> Prompt
Reproduce word for word the lines between those holding "let s := set_free_list lvl i s in" and "(CarveSt s 0", inclusive, and nothing else from the data below.

> Records supplied
+ + +
(* ===== verification/Pmm.v ===== *)
(** * kernel/kernel/pmm.c: the physical frame allocator (buddy system)

    State: [normal_mem], the zone descriptor with its eleven free lists, and
    [pages], the frame table that follows the kernel image in memory.  The
    table is indexed like the C array, so an index at or past [frames_number]
    denotes the memory behind the table, which the code does touch.  The table
    is a store of its own, apart from the words and bytes of the frames: the
    writes to [pages[frames_number]] (lines 141 and 192) stay in it here, while
    in the program they can lie in the first frame of the zone
    ([PmmRuns.sentinel_in_first_frame]).  A [page_frame_t*] is kept as the physical address the code returns, and
    [frame_of] is the array index of such a pointer.

    This file holds the definitions; [PmmSpec] states the allocator's invariant
    and contract, [PmmProofs] proves them. *)

From S2P Require Import Prelude KMath.

Definition BUDDY_MAXLEVEL : Z := 11.
Definition PAGE_FRAME_SIZE : Z := 4096.
Definition PAGE_FRAME_BLOCK_HEAD : Z := 2.
Definition PAGE_FRAME_ALLOCATED : Z := 1.
Definition ALIGN_MASK : Z := 0xFFFFF000.
Definition ALIGN_MASK_HELPER : Z := 0xFFF.
Definition PAGE_OFFSET : Z := 0xC0000000.

(** [sizeof(page_frame_t)]: the struct is packed. *)
Definition SIZEOF_PAGE_FRAME : Z := 22.

Record page_frame_t := PageFrame {
  pf_flags : Z;
  pf_level : Z;
  pf_physic_addr : Z;
  pf_index : Z;
  pf_prev_frame : Z;
  pf_next_frame : Z;
  pf_allocator : Z
}.

#[export] Instance page_frame_inhabited : Inhabited page_frame_t :=
  populate (PageFrame 0 0 0 0 0 0 0).

Record normal_mem_t := NormalMem {
  nm_base : Z;
  nm_length : Z;
  nm_frames_number : Z;
  nm_free_lists : gmap Z Z;
  nm_frames : Z
}.

Record pmm := Pmm {
  normal_mem : normal_mem_t;
  pages : gmap Z page_frame_t
}.

(** ** Field reads and writes *)

Definition page (s : pmm) (i : Z) : page_frame_t := pages s !!! i.
Definition free_list (s : pmm) (l : Z) : Z := nm_free_lists (normal_mem s) !!! l.
Definition frames_number (s : pmm) : Z := nm_frames_number (normal_mem s).

Definition set_flags (v : Z) (p : page_frame_t) : page_frame_t :=
  PageFrame v (pf_level p) (pf_physic_addr p) (pf_index p) (pf_prev_frame p)
    (pf_next_frame p) (pf_allocator p).
Definition set_level (v : Z) (p : page_frame_t) : page_frame_t :=
  PageFrame (pf_flags p) v (pf_physic_addr p) (pf_index p) (pf_prev_frame p)
    (pf_next_frame p) (pf_allocator p).
Definition set_prev (v : Z) (p : page_frame_t) : page_frame_t :=
  PageFrame (pf_flags p) (pf_level p) (pf_physic_addr p) (pf_index p) v
    (pf_next_frame p) (pf_allocator p).
Definition set_next (v : Z) (p : page_frame_t) : page_frame_t :=
  PageFrame (pf_flags p) (pf_level p) (pf_physic_addr p) (pf_index p) (pf_prev_frame p)
    v (pf_allocator p).

Definition upd_page (i : Z) (f : page_frame_t -> page_frame_t) (s : pmm) : pmm :=
  Pmm (normal_mem s) (upd i f (pages s)).

Definition set_free_list (l v : Z) (s : pmm) : pmm :=
  let n := normal_mem s in
  Pmm (NormalMem (nm_base n) (nm_length n) (nm_frames_number n)
         (<[l := v]> (nm_free_lists n)) (nm_frames n)) (pages s).

(** [&pages[i]] as a physical address, and the index of such a pointer. *)
Definition frame_ptr (s : pmm) (i : Z) : Z :=
  u32 (nm_frames (normal_mem s) + SIZEOF_PAGE_FRAME * i).
Definition frame_of (s : pmm) (p : Z) : Z :=
  u32 (p - nm_frames (normal_mem s)) / SIZEOF_PAGE_FRAME.

(** ** Allocation: [buddy_system_get_frame_page_block] *)

(** The search for a non-empty free list, at [lvl] or above. *)
Definition find_level (s : pmm) (lvl : Z) : option Z :=
  while 11
    (fun cl => (cl <? BUDDY_MAXLEVEL) && (free_list s cl =? frames_number s))
    (fun cl => cl + 1) lvl.

(** One turn of the splitting loop: the upper half of the block in hand becomes
    a free block one level down. *)
Definition split_step (page_index : Z) '((s, cl) : pmm * Z) : pmm * Z :=
  let cl := cl - 1 in
  let right := Z.lxor page_index (bit cl) in
  let s := upd_page right (set_level (u8 cl)) s in
  let s := upd_page (free_list s cl) (set_prev right) s in
  let s := upd_page right (set_next (free_list s cl)) s in
  let s := upd_page right (set_flags PAGE_FRAME_BLOCK_HEAD) s in
  let s := set_free_list cl right s in
  (s, cl).

Definition split_loop (page_index lvl : Z) (s : pmm) (cl : Z) : option (pmm * Z) :=
  while 11 (fun '(_, cl) => lvl <? cl) (split_step page_index) (s, cl).

(** The last writes, which mark the block as handed out. *)
Definition mark_allocated (page_index lvl : Z) (s : pmm) : pmm :=
  let s := upd_page page_index
             (set_flags (PAGE_FRAME_ALLOCATED + PAGE_FRAME_BLOCK_HEAD)) s in
  let s := upd_page page_index (set_level (u8 lvl)) s in
  let s := upd_page page_index (set_prev (frames_number s)) s in
  upd_page page_index (set_next (frames_number s)) s.

Definition buddy_system_get_frame_page_block (lvl : Z) (s : pmm) : option (Z * pmm) :=
  cl ← find_level s lvl;
  if BUDDY_MAXLEVEL <=? cl then Some (0, s)
  else
    let page_index := free_list s cl in
    let s := set_free_list cl (pf_next_frame (page s page_index)) s in
    '(s, _) ← split_loop page_index lvl s cl;
    let s := mark_allocated page_index lvl s in
    Some (frame_ptr s page_index, s).

Definition frame_alloc (frame_page_number : Z) (s : pmm) : option (Z * pmm) :=
  lvl ← power_of_2 (next_power_of_2 frame_page_number);
  buddy_system_get_frame_page_block lvl s.

Definition physic_alloc (byte_size : Z) (s : pmm) : option (Z * pmm) :=
  let frame_page_number :=
    byte_size / PAGE_FRAME_SIZE
    + (if 0 <? byte_size mod PAGE_FRAME_SIZE then 1 else 0) in
  '(ret_page, s) ← frame_alloc frame_page_number s;
  if ret_page =? 0 then Some (0, s)
  else Some (pf_physic_addr (page s (frame_of s ret_page)), s).

(** ** Release: [buddy_system_free_frame_page_block] *)

(** The block in hand, its buddy and its level, while merging. *)
Record merge_st := MergeSt {
  mg_s : pmm;
  mg_page_index : Z;
  mg_buddy_index : Z;
  mg_level : Z
}.

Definition merge_cond (m : merge_st) : bool :=
  (mg_level m <? BUDDY_MAXLEVEL - 1)
  && (mg_level m =? pf_level (page (mg_s m) (mg_buddy_index m)))
  && (pf_flags (page (mg_s m) (mg_buddy_index m)) =? PAGE_FRAME_BLOCK_HEAD).

(** Take the free block [b] out of the list of its level. *)
Definition unlink (lvl b : Z) (s : pmm) : pmm :=
  let prev := pf_prev_frame (page s b) in
  let next := pf_next_frame (page s b) in
  let s := if prev =? frames_number s then set_free_list lvl next s
           else upd_page prev (set_next next) s in
  if next <? frames_number s then upd_page next (set_prev prev) s else s.

Definition merge_step (m : merge_st) : merge_st :=
  let s := unlink (mg_level m) (mg_buddy_index m) (mg_s m) in
  let '(page_index, buddy_index) :=
    if mg_buddy_index m <? mg_page_index m
    then (mg_buddy_index m, mg_page_index m)
    else (mg_page_index m, mg_buddy_index m) in
  let s := upd_page buddy_index (set_flags PAGE_FRAME_ALLOCATED) s in
  let s := upd_page buddy_index (set_level 0) s in
  let lvl := mg_level m + 1 in
  let s := upd_page page_index (set_level (u8 lvl)) s in
  MergeSt s page_index (Z.lxor page_index (bit lvl)) lvl.

(** Put the block at the front of the free list of its level. *)
Definition push_free (i lvl : Z) (s : pmm) : pmm :=
  let s := upd_page i (set_flags PAGE_FRAME_BLOCK_HEAD) s in
  let s := upd_page i (set_level (u8 lvl)) s in
  let tmp := free_list s lvl in
  let s := upd_page i (set_next (free_list s lvl)) s in
  let s := if tmp <? frames_number s then upd_page tmp (set_prev i) s else s in
  let s := upd_page i (set_prev (frames_number s)) s in
  set_free_list lvl i s.

Definition buddy_system_free_frame_page_block (page_index : Z) (s : pmm)
  : option (Z * pmm) :=
  if (frames_number s <=? page_index)
     || (Z.land (pf_flags (page s page_index)) PAGE_FRAME_BLOCK_HEAD =? 0)
     || (Z.land (pf_flags (page s page_index)) PAGE_FRAME_BLOCK_HEAD =? 0)
  then Some (0, s)
  else
    let lvl := pf_level (page s page_index) in
    m ← while 11 merge_cond merge_step
          (MergeSt s page_index (Z.lxor page_index (bit lvl)) lvl);
    Some (1, push_free (mg_page_index m) (mg_level m) (mg_s m)).

Definition physic_free (physic_addr : Z) (s : pmm) : option (Z * pmm) :=
  if physic_addr =? 0 then Some (0, s)
  else
    let page_index := u32 (physic_addr - nm_base (normal_mem s)) / PAGE_FRAME_SIZE in
    buddy_system_free_frame_page_block page_index s.

Definition frame_free (ptr : Z) (s : pmm) : option (Z * pmm) :=
  if ptr =? 0 then Some (0, s)
  else buddy_system_free_frame_page_block (pf_index (page s (frame_of s ptr))) s.

(** ** Initialisation: [init_normal_mem_zone] *)

Record mmap_entry_t := MmapEntry {
  base_addr_low : Z;
  base_addr_high : Z;
  length_low : Z;
  length_high : Z;
  mmap_type : Z
}.

(** The loop that fills the frame table. *)
Definition init_frames (frames_number mem_base : Z) (pg : gmap Z page_frame_t)
  : gmap Z page_frame_t :=
  for_loop (Z.to_nat frames_number) 0
    (fun i pg =>
       <[i := PageFrame (Z.lor 0 PAGE_FRAME_ALLOCATED) 0
                (u32 (mem_base + i * PAGE_FRAME_SIZE)) i frames_number frames_number 0]> pg)
    pg.

(** The loop that cuts the zone into blocks: block size and level shrink when
    the rest of the zone is too short, then the block is put on its list. *)
Record carve_st := CarveSt {
  cv_s : pmm;
  cv_i : Z;
  cv_size : Z;
  cv_level : Z
}.

Definition shrink (frames_number i : Z) : Z * Z -> option (Z * Z) :=
  while 11 (fun '(size, _) => u32 (frames_number - size) <? i)
    (fun '(size, lvl) => (size / 2, lvl - 1)).

Definition carve_step (frames_number : Z) (c : carve_st) : option carve_st :=
  let i := cv_i c in
  '(size, lvl) ← shrink frames_number i (cv_size c, cv_level c);
  let s := upd_page i (set_flags (Z.lor 0 PAGE_FRAME_BLOCK_HEAD)) (cv_s c) in
  let s := upd_page i (set_level (u8 lvl)) s in
  let tmp := free_list s lvl in
  let s := upd_page i (set_next tmp) s in
  let s := upd_page tmp (set_prev i) s in
  let s := set_free_list lvl i s in
  Some (CarveSt s (i + size) size lvl).

Definition carve (s : pmm) : option pmm :=
  cv_s <$> while_o (Z.to_nat (frames_number s))
    (fun c => cv_i c <? frames_number s)
    (carve_step (frames_number s))
    (CarveSt s 0 (bit (BUDDY_MAXLEVEL - 1)) (BUDDY_MAXLEVEL - 1)).

(** The body of the loop over the memory map, for the entry it selects;
    [kernel_end_phys] is [(uint32_t)kernel_end - PAGE_OFFSET]. *)
Definition init_zone (kernel_end_phys : Z) (e : mmap_entry_t) (s : pmm) : option pmm :=
  let base_addr := base_addr_high e in
  let base_addr := u32 (u32 (Z.shiftl base_addr 16) + base_addr_low e) in
  let length := length_high e in
  let length := u32 (u32 (Z.shiftl length 16) + length_low e) in
  let end_addr := u32 (base_addr + length) in
  let base_addr := kernel_end_phys in
  let length := u32 (end_addr - base_addr) in
  let frames_number := u32 (length / (PAGE_FRAME_SIZE + SIZEOF_PAGE_FRAME) - 1) in
  let mem_base := u32 (base_addr + u32 (frames_number * SIZEOF_PAGE_FRAME)) in
  let mem_base := Z.land (u32 (mem_base + ALIGN_MASK_HELPER)) ALIGN_MASK in
  let free_lists :=
    for_loop (Z.to_nat BUDDY_MAXLEVEL) 0 (fun i fl => <[i := frames_number]> fl)
      (nm_free_lists (normal_mem s)) in
  let zone := NormalMem mem_base (u32 (frames_number * PAGE_FRAME_SIZE)) frames_number
                free_lists base_addr in
  carve (Pmm zone (init_frames frames_number mem_base (pages s))).

Definition usable_entry (e : mmap_entry_t) : bool :=
  (base_addr_low e =? 0x100000) && (mmap_type e =? 1).

(** Only the first usable entry is taken ([break]). *)
Definition init_normal_mem_zone (kernel_end_phys : Z) (mmap : list mmap_entry_t) (s : pmm)
  : option pmm :=
  match List.find usable_entry mmap with
  | Some e => init_zone kernel_end_phys e s
  | None => Some s
  end.

(** ** Reporting: [print_free_buddy_blocks] *)

(** The inner loop: the blocks printed for one level.  [None] when the list
    does not end within [fuel] links. *)
Definition print_level (fuel : nat) (s : pmm) (l : Z) : option (list Z) :=
  fst <$> while fuel (fun '(_, cur) => negb (cur =? frames_number s))
    (fun '(out, cur) => (out ++ [cur], pf_next_frame (page s cur))) ([], free_list s l).

(** What is printed, level by level, and the page total of the last line. *)
Definition print_free_buddy_blocks (fuel : nat) (s : pmm) : option (list (list Z) * Z) :=
  for_loop (Z.to_nat BUDDY_MAXLEVEL) 0
    (fun i acc =>
       '(out, total) ← acc;
       line ← print_level fuel s i;
       Some (out ++ [line], u32 (total + bit i * Z.of_nat (length line))))
    (Some ([], 0)).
+ + +
> Answer area
  let s := set_free_list lvl i s in
  Some (CarveSt s (i + size) size lvl).

Definition carve (s : pmm) : option pmm :=
  cv_s <$> while_o (Z.to_nat (frames_number s))
    (fun c => cv_i c <? frames_number s)
    (carve_step (frames_number s))
    (CarveSt s 0 (bit (BUDDY_MAXLEVEL - 1)) (BUDDY_MAXLEVEL - 1)).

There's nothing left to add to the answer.